*** Opening Recorded information ***

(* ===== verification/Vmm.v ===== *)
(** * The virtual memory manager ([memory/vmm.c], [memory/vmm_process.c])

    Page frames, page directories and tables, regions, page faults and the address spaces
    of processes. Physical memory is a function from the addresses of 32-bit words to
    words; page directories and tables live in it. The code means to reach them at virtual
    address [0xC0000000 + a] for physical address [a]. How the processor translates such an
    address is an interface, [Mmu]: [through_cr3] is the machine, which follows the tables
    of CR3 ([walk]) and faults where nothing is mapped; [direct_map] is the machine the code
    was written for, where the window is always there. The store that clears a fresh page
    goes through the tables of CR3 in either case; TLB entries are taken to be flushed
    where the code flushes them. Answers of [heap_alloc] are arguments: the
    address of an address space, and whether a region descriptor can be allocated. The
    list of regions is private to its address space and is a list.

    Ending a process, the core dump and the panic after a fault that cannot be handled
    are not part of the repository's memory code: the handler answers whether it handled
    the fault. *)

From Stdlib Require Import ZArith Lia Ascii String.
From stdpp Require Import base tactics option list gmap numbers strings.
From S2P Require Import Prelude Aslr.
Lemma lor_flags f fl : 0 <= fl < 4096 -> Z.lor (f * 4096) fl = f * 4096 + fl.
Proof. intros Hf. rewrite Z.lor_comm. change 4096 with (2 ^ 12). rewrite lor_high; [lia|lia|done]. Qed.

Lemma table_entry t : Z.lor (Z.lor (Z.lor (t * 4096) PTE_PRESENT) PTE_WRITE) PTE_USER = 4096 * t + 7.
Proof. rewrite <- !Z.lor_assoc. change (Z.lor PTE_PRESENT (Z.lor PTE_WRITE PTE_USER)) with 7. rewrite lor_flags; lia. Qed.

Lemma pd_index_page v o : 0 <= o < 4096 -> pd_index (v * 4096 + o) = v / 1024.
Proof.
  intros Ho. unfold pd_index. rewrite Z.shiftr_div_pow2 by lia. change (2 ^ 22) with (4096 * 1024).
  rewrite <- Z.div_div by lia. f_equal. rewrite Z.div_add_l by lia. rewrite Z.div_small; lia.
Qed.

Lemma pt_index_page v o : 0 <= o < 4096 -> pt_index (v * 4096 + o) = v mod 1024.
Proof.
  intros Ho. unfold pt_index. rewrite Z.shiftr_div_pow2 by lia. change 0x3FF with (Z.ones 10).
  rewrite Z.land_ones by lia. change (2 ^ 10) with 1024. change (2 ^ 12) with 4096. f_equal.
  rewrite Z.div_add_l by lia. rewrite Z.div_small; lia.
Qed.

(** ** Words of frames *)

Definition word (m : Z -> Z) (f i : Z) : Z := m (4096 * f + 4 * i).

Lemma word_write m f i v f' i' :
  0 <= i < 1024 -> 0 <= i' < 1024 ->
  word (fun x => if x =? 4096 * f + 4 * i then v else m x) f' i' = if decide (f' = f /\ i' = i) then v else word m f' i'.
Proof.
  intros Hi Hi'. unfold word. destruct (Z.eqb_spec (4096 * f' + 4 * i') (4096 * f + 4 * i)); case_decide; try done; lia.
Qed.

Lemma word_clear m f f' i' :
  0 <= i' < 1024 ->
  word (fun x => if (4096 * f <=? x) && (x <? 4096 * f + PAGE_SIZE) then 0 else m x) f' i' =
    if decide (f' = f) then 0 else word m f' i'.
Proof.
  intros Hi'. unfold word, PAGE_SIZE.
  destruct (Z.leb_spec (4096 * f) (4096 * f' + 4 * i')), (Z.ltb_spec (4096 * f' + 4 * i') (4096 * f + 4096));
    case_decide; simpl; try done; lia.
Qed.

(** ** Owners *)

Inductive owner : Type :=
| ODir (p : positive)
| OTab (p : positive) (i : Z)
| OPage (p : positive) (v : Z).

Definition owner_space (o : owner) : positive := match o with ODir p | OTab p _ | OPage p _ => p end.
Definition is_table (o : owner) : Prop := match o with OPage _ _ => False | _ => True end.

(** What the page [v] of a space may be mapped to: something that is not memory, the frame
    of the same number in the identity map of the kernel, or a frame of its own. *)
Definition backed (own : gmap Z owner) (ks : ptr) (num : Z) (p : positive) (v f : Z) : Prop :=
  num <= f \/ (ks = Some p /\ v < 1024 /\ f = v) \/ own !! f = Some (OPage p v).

*** Closing Recorded information ***

[What the task asks]: For every line in the listing above that contains "where", copy that line.

[Response for this exercise]:
    of CR3 ([walk]) and faults where nothing is mapped; [direct_map] is the machine the code
    was written for, where the window is always there. The store that clears a fresh page
    where the code flushes them. Answers of [heap_alloc] are arguments: the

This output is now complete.